The median age was 67 years (range 45-83). Among the most common comorbidities that patients presented at baseline were hypertension (50.5%) and diabetes (20.7%).Distant metastases were present in retroperitoneal nodes (58%), lung (29.3%), and bone (20.2%). The ECOG 0, 1 and 2 performance status at the start of vinflunine were 31.3%, 60.6% and 8.1%, respectively. The most commonly reported adverse events of any grade were constipation 70.6% (5.9% grade 3-4), vomiting 49.1% (2% grade 3-4), neutropenia 48.1% (12.8% grade 3-4) and abdominal pain 34.3% (4.9% grade 3-4). A median of 4 cycles of vinflunine was administered per patient (range 1-18). Median progression free and overall survival for all patients (N = 102) were 3.9 months (2.3-5.5) and 10 months (7.3-12.8), respectively. Time to tumor progression was 4.3 months (2.6-5.9). Two patients (2%) achieved CR, 23 (22.5%) patients had PR, and 42 (41.2%) presented SD as best response. The clinical benefit rate with vinflunine was 65.7%.

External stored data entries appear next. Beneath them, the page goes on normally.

(** C1.  A commit survives a crash: after [sqlite3WalFrames] has returned
    [SQLITE_OK] for a commit, take any state whose log file begins with the
    bytes written, whatever follows them there and whatever the wal-index
    holds.  Recovery of that state, when it returns [SQLITE_OK], finds all
    the frames of the transaction and of those before it: [mxFrame] covers
    them and the index has them first; and when no valid commit frame follows
    them by chance, [mxFrame] and the database size are exactly those of the
    commit. *)
Theorem commit_survives_crash s fs ps t fl :
  shm_map_law -> commit_pre s fs ps t ->
  wp (sqlite3WalFrames be aPrivate AWS sz ps t true fl) (fun r s' =>
    r.1 = SQLITE_OK -> exists new, zlen ps <= zlen new /\
      h_mxFrame (hdr (w_wal s')) = zlen (fs ++ new) /\
      forall c : W, recover_pre c ->
        frames_end sz (zlen (fs ++ new)) <= zlen (log c) ->
        slice 0 (frames_end sz (zlen (fs ++ new))) (log c) =
          slice 0 (frames_end sz (zlen (fs ++ new))) (log s') ->
        wp (walIndexRecover be aPrivate) (fun rc c' => rc = SQLITE_OK ->
          exists rest, wi_clean (sh_idx (w_sh c')) (frame_pgno <$> (fs ++ new) ++ rest) /\
            zlen (fs ++ new) <= h_mxFrame (hdr (w_wal c')) /\
            (Forall (fun fr => fr.1.2 = 0) rest ->
               h_mxFrame (hdr (w_wal c')) = zlen (fs ++ new) /\
               h_nPage (hdr (w_wal c')) = t)) c) s.
Proof using Hq Htr Hsec Hsz Hrand.
  intros Hmap Hpre. eapply wp_mono; [|by apply (sqlite3WalFrames_ok s fs ps t)].
  intros r s' Hr Hrc. destruct (Hr Hrc) as (_ & new & ord & salt & c0 & Hcm).
  exists new. destruct (cm_pages _ _ _ _ _ _ _ _ _ Hcm) as (k & pg & _ & Hpg & _).
  assert (Hnew : zlen ps <= zlen new).
  { rewrite <- (zlen_fmap frame_pgno new), Hpg, zlen_app, zlen_fmap.
    pose proof (zlen_nonneg (replicate k (pg_pgno pg))). lia. }
  split_and!; [done|by apply Hcm|]. intros c Hc Hlen Heq.
  destruct (logging_recovers _ _ _ _ _ _ (cm_logging _ _ _ _ _ _ _ _ _ Hcm) Hlen Heq)
    as (Hg & rest & Efr).
  eapply wp_mono; [|by apply walIndexRecover_ok].
  intros rc c' Hrec Hrc'. specialize (Hrec Hrc').
  apply page_size_cases in Hsz as Hszr. pose proof (zlen_nonneg fs).
  assert (Hn0 : 0 < zlen (fs ++ new)).
  { rewrite zlen_app. destruct ps; [by destruct (cp_some _ _ _ _ Hpre)|].
    rewrite zlen_cons in Hnew. pose proof (zlen_nonneg ps). lia. }
  assert (H32 : 32 < zlen (log c)).
  { unfold frames_end, walFrameOffset, WAL_HDRSIZE, WAL_FRAME_HDRSIZE in Hlen. nia. }
  destruct (rec_hdr _ _ _ _ Hrec) as [[?|Hbad] _ _ _|sz' ord' salt' c1 Hg' _ Hlast _ _ _ Hx];
    [lia|by destruct (Hbad _ _ _ _ Hg)|].
  destruct (good_header_inj _ _ _ _ _ _ _ _ _ Hg Hg') as (-> & -> & -> & ->).
  rewrite Efr in Hlast, Hx. exists rest.
  destruct (cm_last _ _ _ _ _ _ _ _ _ Hcm) as (q & cc & El). pose proof (cp_size _ _ _ _ Hpre).
  assert (El' : last (fs ++ new) = Some (q, t, cc)) by (rewrite last_app; by rewrite El).
  split_and!; [done| |].
  - pose proof (last_commit_ge (fs ++ new) rest q t cc El' ltac:(lia)) as Hge.
    by rewrite Hlast in Hge.
  - intros Hz. rewrite last_commit_app, (last_commit_zeros rest) in Hlast by done.
    apply last_Some in El' as [pre El']. rewrite El', last_commit_snoc in Hlast.
    rewrite (proj2 (Z.eqb_neq t 0)) in Hlast by lia. injection Hlast as E1 E2 _.
    split; [|done]. rewrite <- E1, El', zlen_app. change (zlen [(q, t, cc)]) with 1. lia.
Qed.
End commit.

(** ** An instance: two transactions on a new log *)

Definition writer_wal (pad : bool) : Wal :=
  mkWal 0 (-1) 512 1 0 true false 0 false true pad false (hset_aSalt (replicate 8 0) hdr_zero) 0 0 0.

(** The upload buffer after a file was mapped. *)
Definition open_aws : Aws := mkAws (replicate (Z.to_nat AWS_FILESZ) 0) 0 0 [97; 119; 115].

Definition writer_world : World ByteFile unit :=
  mkWorld (writer_wal false)
    (mkShared (hdr (writer_wal false)) (hdr (writer_wal false)) (mkCkpt 0 [0; 0; 0; 0; 0] 0) (walIdx ∅ 0))
    (byte_file [1; 2; 3]) (byte_file []) open_aws tt.

Definition sample_pages : list PgHdr :=
  [mkPg 1 (replicate 512 11) false; mkPg 3 (replicate 512 33) false].

(** The first transaction writes pages 1 and 3, the second page 1. *)
Definition sample_commits (pad : bool) : option (Z * Z * Z * list Z * Z) :=
  match @sqlite3WalFrames ByteFile unit _ _ sample_env false zero_page 0 512 sample_pages 3 true 2
          (mkWorld (writer_wal pad) (w_sh writer_world) (w_log writer_world) (byte_file []) aws_init tt) with
  | Some ((rc1, _), s1) =>
      match @sqlite3WalFrames ByteFile unit _ _ sample_env false zero_page 0 512
              [mkPg 1 (replicate 512 44) false] 3 true 2 s1 with
      | Some ((rc2, _), s2) =>
          Some (rc1, rc2, h_mxFrame (sh_hdr0 (w_sh s2)),
                slice (walFrameOffset (h_mxFrame (sh_hdr0 (w_sh s2))) 512 + 24) 3 (content (w_log s2)),
                zlen (content (w_log s2)))
      | None => None
      end
  | None => None
  end.

Example sample_commits_result :
  sample_commits false = Some (SQLITE_OK, SQLITE_OK, 3, [44; 44; 44], 32 + 3 * 536).
Proof. vm_compute. reflexivity. Qed.

(** Each is padded to a sector of 4096 bytes. *)
Example sample_commits_padded :
  sample_commits true = Some (SQLITE_OK, SQLITE_OK, 16, [44; 44; 44], 32 + 16 * 536).
Proof. vm_compute. reflexivity. Qed.

Lemma byte_file_truncate_law : truncate_law (F := ByteFile).
Proof. intros f n rc f' E Hrc. injection E as <- _. done. Qed.

Lemma unit_os_random_law : random_law (OS := unit).
Proof.
  intros o n Hn. split; [|change (zlen (replicate (Z.to_nat n) 7) = n); rewrite zlen_replicate; lia].
  apply Forall_replicate. unfold byte_ok. lia.
Qed.

Lemma unit_os_sector (o : unit) : 0 < xSectorSize o <= SECTOR_MAX.
Proof. done. Qed.

Lemma open_aws_room n : 0 <= n <= AWS_FILESZ -> aws_room n open_aws.
Proof.
  intros Hn. assert (zlen (aws_ptr open_aws) = AWS_FILESZ) as E.
  { unfold open_aws, aws_ptr. rewrite zlen_replicate, Z2Nat.id; done. }
  split_and!; [done| |done]. rewrite E. cbn. lia.
Qed.

Lemma page_size_512 : page_size_ok 512.
Proof. exists 9. done. Qed.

Our results show that the behavior of vinflunine in routine clinical practice resembles that of the pivotal phase III randomized study.
对于晚期尿路上皮移行细胞癌(TCCU)患者,初始铂类化疗失败在日常临床实践中是一项挑战。长春氟宁已获欧洲药品管理局(EMA)批准,但截至目前,临床试验之外的经验报道有限。
我们评估了长春氟宁在102例连续入选的转移性TCCU患者未作筛选的群体中的疗效和安全性。
中位年龄为67岁(范围45 - 83岁)。患者基线时最常见的合并症为高血压(50.5%)和糖尿病(20.7%)。远处转移见于腹膜后淋巴结(58%)、肺(29.3%)和骨(20.2%)。开始使用长春氟宁时,东部肿瘤协作组(ECOG)0、1和2级的体能状态分别为31.3%、60.6%和8.1%。任何级别最常报告的不良事件为便秘70.6%(3 - 4级5.9%)、呕吐49.1%(3 - 4级2%)、中性粒细胞减少48.1%(3 - 4级12.8%)和腹痛34.3%(3 - 4级4.9%)。每位患者接受长春氟宁的中位周期数为4个周期(范围1 - 18个周期)。所有患者(N = 102)的中位无进展生存期和总生存期分别为3.9个月(2.3 - 5.5个月)和10个月(7.3 - 12.8个月)。至肿瘤进展时间为4.3个月(2.6 - 5.9个月)。2例患者(2%)达到完全缓解(CR),23例患者(22.5%)获得部分缓解(PR),42例患者(41.2%)最佳反应为疾病稳定(SD)。长春氟宁的临床获益率为65.7%。
我们的结果表明,长春氟宁在常规临床实践中的表现类似于关键的III期随机研究。